Seven settlement area committees, known as ‘Local Spending Boards’, have been formed  to cover the whole of Elmbridge; these consist of Ward Councillors serving in each of the areas who meet to decide how their local CIL funds will be allocated. Successful local CIL applications have included projects such as improvements to state schools to better enable them to meet the needs of an increasing school population, improvements to community facilities, footpath works and countryside access improvements.

It is anticipated that by the time the bids come before our Local Spending Board (Oatlands & Burwood Park, Weybridge Riverside & Weybridge St George’s Hill) in June there will be around £250,000 of CIL money to be allocated.

Find out more on the Council’s Community Infrastructure Levy webpages.

Churchfields Town Paths

At last there has been a positive decision from the Local Inquiry that was held on the 7th September last year. The Inquiry was ordered by the Secretary of State and it has determined that the town paths running through the heart of Weybridge, which were upgraded last year as part of the new link between the town centre and Brooklands Business Park, could be shared by cyclists and pedestrians.

The paths have been used by recreational, slow-moving cyclists and by school children attending Heathside School for many years as a convenient and safe way of travelling around the town. We realise that some people feel vulnerable on the paths and your councillors have worked with the Weybridge Society to promote a Share with Care campaign; signs that have been specially designed will now be placed along the paths with the aim of supporting the campaign to encourage all users to be considerate, careful and safe.  

River Safety

The British winter doesn’t stop rowers and kayakers on our stretch of the Thames from venturing out when the temperature drops!
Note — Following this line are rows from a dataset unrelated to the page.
(** The conversion as one statement, shared by the properties below. *)
Lemma uli2a_spec num base uc :
  2 <= base <= 16 -> 0 <= num < 2 ^ 32 ->
  exists j l, uli2a num base uc = inr l /\ length l = S j /\ value base l = num
    /\ Forall (is_digit base) l /\ Forall (fun c => c <> 0) l
    /\ num < base ^ (Z.of_nat j + 1) /\ (j = O \/ base ^ Z.of_nat j <= num).
Proof.
  intros Hb Hn. unfold uli2a.
  destruct (scale_loop_spec itoa_fuel num base 0) as (j & Hj & E & Hu & Hl);
    [lia|lia|lia|rewrite Z.pow_0_r; lia|unfold itoa_fuel; lia|].
  rewrite Z.pow_0_r in E. rewrite E.
  assert (Hj32 : j <= 31).
  { destruct Hl as [->|Hl]; [lia|]. destruct (Z_le_gt_dec j 31); [done|exfalso].
    assert (2 ^ j <= base ^ j) by (apply Z.pow_le_mono_l; lia).
    assert (2 ^ 32 <= 2 ^ j) by (apply Z.pow_le_mono_r; lia). lia. }
  destruct (digit_loop_spec base uc (Z.to_nat j) itoa_fuel num 0) as (l & El & Ll & Vl & Dl & Zl).
  - done.
  - rewrite Z2Nat.id by lia. lia.
  - unfold itoa_fuel. lia.
  - lia.
  - rewrite Z2Nat.id by lia. lia.
  - rewrite Z2Nat.id in El by lia. exists (Z.to_nat j), l. rewrite Z2Nat.id by lia.
    repeat split; auto; try lia.
Qed.

Lemma ui2a_uli2a num base uc : ui2a num base uc = uli2a num base uc.
Proof. done. Qed.

(** Leading digit: the length is minimal. *)
Lemma uli2a_length num base uc l :
  2 <= base <= 16 -> 0 <= num < 2 ^ 32 -> uli2a num base uc = inr l ->
  forall n, 0 < n -> num < base ^ n -> Z.of_nat (length l) <= n.
Proof.
  intros Hb Hn E n Hn0 Hlt. destruct (uli2a_spec num base uc Hb Hn) as (j & l' & E' & Ll & _ & _ & _ & _ & Hj).
  rewrite E in E'. injection E' as <-. rewrite Ll. destruct Hj as [->|Hj]; [lia|].
  destruct (Z_le_gt_dec (Z.of_nat (S j)) n); [done|exfalso].
  assert (base ^ n <= base ^ Z.of_nat j) by (apply Z.pow_le_mono_r; lia). lia.
Qed.

Lemma pad_count_nonzero bf : forall n, Forall (fun c => c <> 0) bf ->
  0 <= n -> pad_count bf n = Z.max 0 (n - Z.of_nat (length bf)).
Proof.
  induction bf as [|c bf IH]; intros n Hf Hn; cbn -[Z.of_nat]; [lia|].
  apply Forall_cons in Hf as [Hc Hf]. replace (c =? 0) with false by lia. cbn -[Z.of_nat].
  destruct (n <=? 0) eqn:C; [lia|]. rewrite IH by (done || lia). lia.
Qed.

Lemma until_nul_nonzero bf : Forall (fun c => c <> 0) bf -> until_nul bf = bf.
Proof.
  induction 1 as [|c bf Hc Hf IH]; [done|]. cbn. replace (c =? 0) with false by lia. by rewrite IH.
Qed.

Lemma value_zeros base n l : 0 <= base -> value base (repeat 48 n ++ l) = value base l.
Proof. intros Hb. induction n as [|n IH]; [done|]. cbn [repeat app]. rewrite value_cons, IH. cbn. lia. Qed.

Lemma value_app base l1 l2 :
  value base (l1 ++ l2) = value base l1 * base ^ Z.of_nat (length l2) + value base l2.
Proof. unfold value at 1. rewrite fold_left_app. apply value_acc. Qed.

(** One [%08x] directive: exactly eight hexadecimal digits. *)
Lemma hex8_spec v :
  0 <= v < 2 ^ 32 ->
  exists bf, into_bf (ui2a v 16 false) = inr bf
    /\ length (putchw 8 true bf) = 8%nat /\ value 16 (putchw 8 true bf) = v.
Proof.
  intros Hv. rewrite ui2a_uli2a.
  destruct (uli2a_spec v 16 false) as (j & l & E & Ll & Vl & _ & Zl & _ & _); [lia|lia|].
  pose proof (uli2a_length v 16 false l ltac:(lia) Hv E 8 ltac:(lia) ltac:(cbn; lia)) as H8.
  rewrite E. cbn [into_bf]. unfold BF_SIZE. replace (_ <? 12) with true by lia.
  exists l. split; [done|]. unfold putchw.
  rewrite pad_count_nonzero, until_nul_nonzero by (done || lia).
  rewrite length_app, repeat_length. split; [lia|]. rewrite value_zeros by lia. done.
Qed.

Lemma tfp_lit f c fmt va : c <> 0 -> c <> 37 ->
  tfp_loop (S f) (c :: fmt) va = emit_char c (tfp_loop f fmt va).
Proof.
  intros H0 H37. cbn [tfp_loop getc]. replace (c =? 0) with false by lia.
  by replace (c =? 37) with false by lia.
Qed.

Lemma a2i_stop ch src base num : a2d ch < 0 -> a2i ch src base num = (ch, src, num).
Proof. intros H. destruct src; cbn [a2i]; by replace (0 <=? a2d ch) with false by lia. Qed.

Lemma tfp_08x f fmt v va bf : into_bf (ui2a (u32 v) 16 false) = inr bf ->
  tfp_loop (S f) (37 :: 48 :: 56 :: 120 :: fmt) (AInt v :: va)
  = cat_out (putchw 8 true bf) (tfp_loop f fmt va).
Proof.
  intros E. cbn [tfp_loop getc].
  cbn -[into_bf ui2a putchw u32 u64 s32 s64 tfp_loop uli2a i2a li2a a2i Z.sub].
  assert (A : a2i 56 (120 :: fmt) 10 0 = (120, fmt, 8)).
  { change (a2i 56 (120 :: fmt) 10 0) with (a2i 120 fmt 10 8). by apply a2i_stop. }
  rewrite A. cbn -[into_bf ui2a putchw u32 tfp_loop uli2a]. by rewrite E.
Qed.

(** ** Termination of the conversions and of the format loop *)

Fixpoint orbit_zero (n : nat) (base d : Z) : bool :=
  match n with
  | O => d =? 0
  | S n => (d =? 0) || orbit_zero n base (u32 (d * base))
  end.

Lemma scale_loop_fuel n num base : forall fuel d,
  orbit_zero n base d = true -> (n < fuel)%nat -> scale_loop fuel num base d <> inl OutOfFuel.
Proof.
  induction n as [|n IH]; intros [|fuel] d H Hf; try lia; cbn [scale_loop orbit_zero] in *.
  - by rewrite H.
  - destruct (d =? 0); [done|]. cbn in H. destruct (base <=? num / d); [|done].
    apply IH; [done|lia].
Qed.

Lemma digit_loop_fuel base uc : 2 <= base -> forall (k : nat) fuel num n d,
  0 <= d < 2 ^ Z.of_nat k -> (k < fuel)%nat -> digit_loop fuel num base uc n d <> inl OutOfFuel.
Proof.
  intros Hb. induction k as [|k IH]; intros fuel num n d Hd Hf; (destruct fuel as [|fuel]; [lia|]).
  - cbn in Hd. cbn -[Z.div Z.modulo]. by replace (d =? 0) with true by lia.
  - cbn -[Z.div Z.modulo Z.of_nat]. destruct (d =? 0) eqn:C; [done|].
    replace (base =? 0) with false by lia.
    assert (Hd' : 0 <= d / base < 2 ^ Z.of_nat k).
    { rewrite Nat2Z.inj_succ, Z.pow_succ_r in Hd by lia.
      split; [apply Z.div_pos; lia|]. apply Z.div_lt_upper_bound; nia. }
    destruct (negb _ || _ || _).
    + pose proof (IH fuel (num mod d) (n + 1) _ Hd' ltac:(lia)) as H.
      destruct (digit_loop _ _ _ _ _ _) as [e|l]; [|done]. intros [= ->]. done.
    + by apply IH; [|lia].
Qed.

Lemma uli2a_total num base uc : base = 10 \/ base = 16 -> uli2a num base uc <> inl OutOfFuel.
Proof.
  intros Hb. unfold uli2a.
  assert (O : orbit_zero 32 base 1 = true) by (destruct Hb as [->| ->]; vm_compute; reflexivity).
  pose proof (scale_loop_fuel 32 num base itoa_fuel 1 O ltac:(unfold itoa_fuel; lia)) as H1.
  assert (D : forall f d0 d, 0 <= d0 < 2 ^ 32 -> scale_loop f num base d0 = inr d -> 0 <= d < 2 ^ 32).
  { induction f as [|f IH]; cbn [scale_loop]; intros d0 d Hd0 E; [done|].
    destruct (d0 =? 0); [done|]. destruct (base <=? num / d0); [|by injection E as <-].
    apply (IH (u32 (d0 * base)) d); [apply u32_range|done]. }
  destruct (scale_loop itoa_fuel num base 1) as [e|d] eqn:E; [congruence|].
  apply D in E; [|lia].
  apply (digit_loop_fuel base uc) with (k := 32%nat); [destruct Hb; lia|exact E|unfold itoa_fuel; lia].
Qed.

Lemma a2i_shorter src : forall ch base num c f w, a2i ch src base num = (c, f, w) -> (length f <= length src)%nat.
Proof.
  induction src as [|c0 src IH]; intros ch base num c f w; cbn -[a2d];
    destruct ((0 <=? a2d ch) && negb (base <? a2d ch)); intros E.
  - injection E as <- <- <-. done.
  - injection E as <- <- <-. done.
  - apply IH in E. lia.
  - injection E as <- <- <-. cbn. lia.
Qed.

Lemma getc_shorter p c f : getc p = (c, f) -> (length f <= length p)%nat.
Proof. destruct p; intros [= <- <-]; cbn; lia. Qed.

Lemma into_bf_total r : r <> inl OutOfFuel -> into_bf r <> inl OutOfFuel.
Proof. destruct r as [e|l]; cbn [into_bf]; [congruence|]. by destruct (_ <? _). Qed.

Lemma conv_total (lng uc : bool) base v1 v2 : base = 10 \/ base = 16 ->
  into_bf (if lng then uli2a v2 base uc else ui2a v1 base uc) <> inl OutOfFuel.
Proof. intros Hb. apply into_bf_total. destruct lng; by apply uli2a_total. Qed.

Lemma emit_total c r : r <> inl OutOfFuel -> emit_char c r <> inl OutOfFuel.
Proof. destruct r; cbn; congruence. Qed.
Lemma cat_total o r : r <> inl OutOfFuel -> cat_out o r <> inl OutOfFuel.
Proof. destruct r; cbn; congruence. Qed.

Lemma i2a_total (lng : bool) v1 v2 : into_bf (if lng then li2a v2 else i2a v1) <> inl OutOfFuel.
Proof.
  apply into_bf_total. unfold li2a, i2a.
  destruct lng, (_ <? 0); try apply emit_total; apply uli2a_total; lia.
Qed.


Lemma number_total (r : err + list Z) (k : list Z -> err + list Z) :
  r <> inl OutOfFuel -> (forall bf, k bf <> inl OutOfFuel) ->
  match r with inl e => inl e | inr bf => k bf end <> inl OutOfFuel.
Proof. destruct r; intros; [congruence|auto]. Qed.

Lemma directive_shorter fmt lz w lng ch f : directive fmt = (lz, w, lng, ch, f) -> (length f <= length fmt)%nat.
Proof.
  unfold directive. destruct (getc fmt) as [c1 f1] eqn:E1. apply getc_shorter in E1.
  destruct (if c1 =? 48 then _ else _) as [[lz2 c2] f2] eqn:E2.
  assert (length f2 <= length f1)%nat.
  { destruct (c1 =? 48); [|by injection E2 as <- <- <-].
    destruct (getc f1) eqn:G. apply getc_shorter in G. by injection E2 as <- <- <-. }
  destruct (if _ && _ then a2i c2 f2 10 0 else _) as [[c3 f3] w3] eqn:E3.
  assert (length f3 <= length f2)%nat.
  { destruct (_ && _); [by apply a2i_shorter in E3|by injection E3 as <- <- <-]. }
  destruct (if c3 =? 108 then _ else _) as [[lng4 c4] f4] eqn:E4.
  assert (length f4 <= length f3)%nat.
  { destruct (c3 =? 108); [|by injection E4 as <- <- <-].
    destruct (getc f3) eqn:G. apply getc_shorter in G. by injection E4 as <- <- <-. }
  intros H'. injection H' as _ _ _ _ <-. lia.
Qed.

Lemma tfp_loop_total : forall fuel fmt va, (length fmt < fuel)%nat -> tfp_loop fuel fmt va <> inl OutOfFuel.
Proof.
  induction fuel as [|fuel IH]; intros fmt va Hf; [lia|].
  destruct fmt as [|ch fmt]; [done|]. cbn in Hf. cbn [tfp_loop getc].
  destruct (ch =? 0); [done|]. destruct (negb (ch =? 37)); [apply emit_total, IH; lia|].
  destruct (directive fmt) as [[[[lz w] lng] c4] f4] eqn:D. apply directive_shorter in D.
  assert (R : forall va', tfp_loop fuel f4 va' <> inl OutOfFuel) by (intros; apply IH; lia).
  cbv zeta. destruct (c4 =? 0); [done|].
  repeat match goal with |- (if ?b then _ else _) <> _ => destruct b end; auto using emit_total;
    destruct va as [|[v|s] va]; try done; try (by apply emit_total); try (by apply cat_total);
    (apply number_total; [by first [apply conv_total; lia | apply i2a_total] | intros; by apply cat_total]).
Qed.

(** ** The output is made of bytes *)

Definition is_byte (c : Z) : Prop := 0 <= c < 256.
Definition byte_arg (a : arg) : Prop := match a with AInt _ => True | AStr s => Forall is_byte s end.
Definition byte_out (r : err + list Z) : Prop := match r with inl _ => True | inr l => Forall is_byte l end.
In the last few months, your local Councillors have worked with the Environment Agency (EA), other water-sport clubs and the River Users Group to try to make our stretch of the Thames a safer place for the enjoyment of river activities. Fallen trees, many partially submerged along the bank, have been a constant reminder of the ruthless chainsaw felling earlier in the year and the aftermath of some powerful storms. The obstructions they cause can easily cause a capsize of an unwary visitor in any small boat which, in freezing temperatures, can be dangerous.

Cllr Ashley Tilling & Eva Ferlez winning their event at Walton SBH

We are pleased to report that many of the broken trees and overhanging branches were cut back and removed just in time for the Walton Small Boats Head race on the 11th December.

We continue to try to identify places where we could plant new trees to help to combat climate change and to make our green spaces more attractive (see article here). We will also keep working with EBC to persuade the EA to take their responsibilities seriously and remove the unsightly and polluting illegally moored boats that continue to proliferate on our Elmbridge stretches of the Thames.